Getah virus (GetV) is an arthropod-borne alphavirus historically recognized as an emerging zoonotic pathogen of veterinary significance, particularly in livestock and equine populations across Asia and parts of the Western Pacific. Over the past several decades, its expanding ecological range, broad mosquito vector competence, and increasing frequency of animal outbreaks have positioned GetV as a growing concern for animal health surveillance, diagnostics, and vaccine development. However, beyond its established role in veterinary virology, a critical and underexplored dimension of GetV biology is its emerging potential in oncolytic virotherapy. Recent discoveries, particularly involving the M1 strain, reveal a striking capacity for tumor-selective replication driven by defects in antiviral innate immune signaling within malignant cells. This property positions GetV-derived platforms as promising candidates for next-generation oncolytic virus development, capable of direct tumor lysis and secondary activation of antitumor immunity. These findings signal a paradigm shift in how traditionally zoonotic alphaviruses may be repurposed for precision oncology.

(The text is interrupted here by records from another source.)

(** The ratios, when there are any, are two floats that are NaN
    together. *)
Lemma price_earnings_ratios_pair (ratios : list npfloat) :
  calculate_price_earnings_ratios e = Ok (Some ratios) ->
  exists per per_5 : npfloat,
    ratios = [per; per_5] /\ is_nan per_5 = is_nan per.
Proof.
  unfold calculate_price_earnings_ratios.
  destruct (close_column (bars e)) as [cs | x]; [| discriminate].
  cbn [bind].
  destruct (py_index cs (-1)) as [lc | x]; [| discriminate].
  cbn [bind]. fold eps_estimate. fold eps_avg.
  destruct (Qgtb eps_estimate 0) eqn:Hest; [| discriminate].
  destruct (Qgtb eps_avg 0) eqn:Havg; [| discriminate].
  cbn [andb].
  apply Qgtb_true_iff in Hest. apply Qgtb_true_iff in Havg.
  destruct (float_div_positive lc eps_estimate Hest) as (per & Hper & Hnan).
  destruct (float_div_positive lc eps_avg Havg) as (per_5 & Hper_5 & Hnan_5).
  rewrite Hper. cbn [bind]. rewrite Hper_5. cbn [bind].
  intros H. apply Ok_inj in H. injection H as <-.
  exists per, per_5. split; [reflexivity | congruence].
Qed.

Lemma rating_values (v : Z) :
  calculate_rating e = Ok v -> v = -1 \/ v = 0 \/ v = 2.
Proof.
  unfold calculate_rating.
  destruct (calculate_price_earnings_ratios e) as [[ratios |] | x] eqn:Hr;
    cbn [bind]; [| intros [= <-]; left; reflexivity | discriminate].
  destruct (price_earnings_ratios_pair ratios Hr)
    as (per & per_5 & -> & Hsame).
  cbv zeta. rewrite (rating_loop per per_5 Hsame).
  intros H. apply Ok_inj in H. subst v.
  destruct (is_nan per); [right; left | right; right]; reflexivity.
Qed.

We therefore hypothesize that whilst broad cellular tropism enables Getah virus entry into different kinds of cells, the oncolytic efficacy requires another layer of intracellular permissiveness characterized by tumor-specific innate immune defects. This Perspective synthesizes the current state of knowledge on GetV from both veterinary and translational oncology viewpoints and outlines the dual-use trajectory of the virus from agricultural pathogen to therapeutic bioplatform. We further highlight unresolved questions surrounding mechanisms of tumor selectivity, biosafety and host restriction, genetic stability, immune modulation, and regulatory translational barriers. Addressing these gaps will be essential for advancing GetV-based oncolytic platforms toward clinical applicability. Collectively, GetV represents a compelling example of how emerging zoonotic viruses may be strategically repositioned at the interface of infectious disease surveillance and cancer therapy innovation.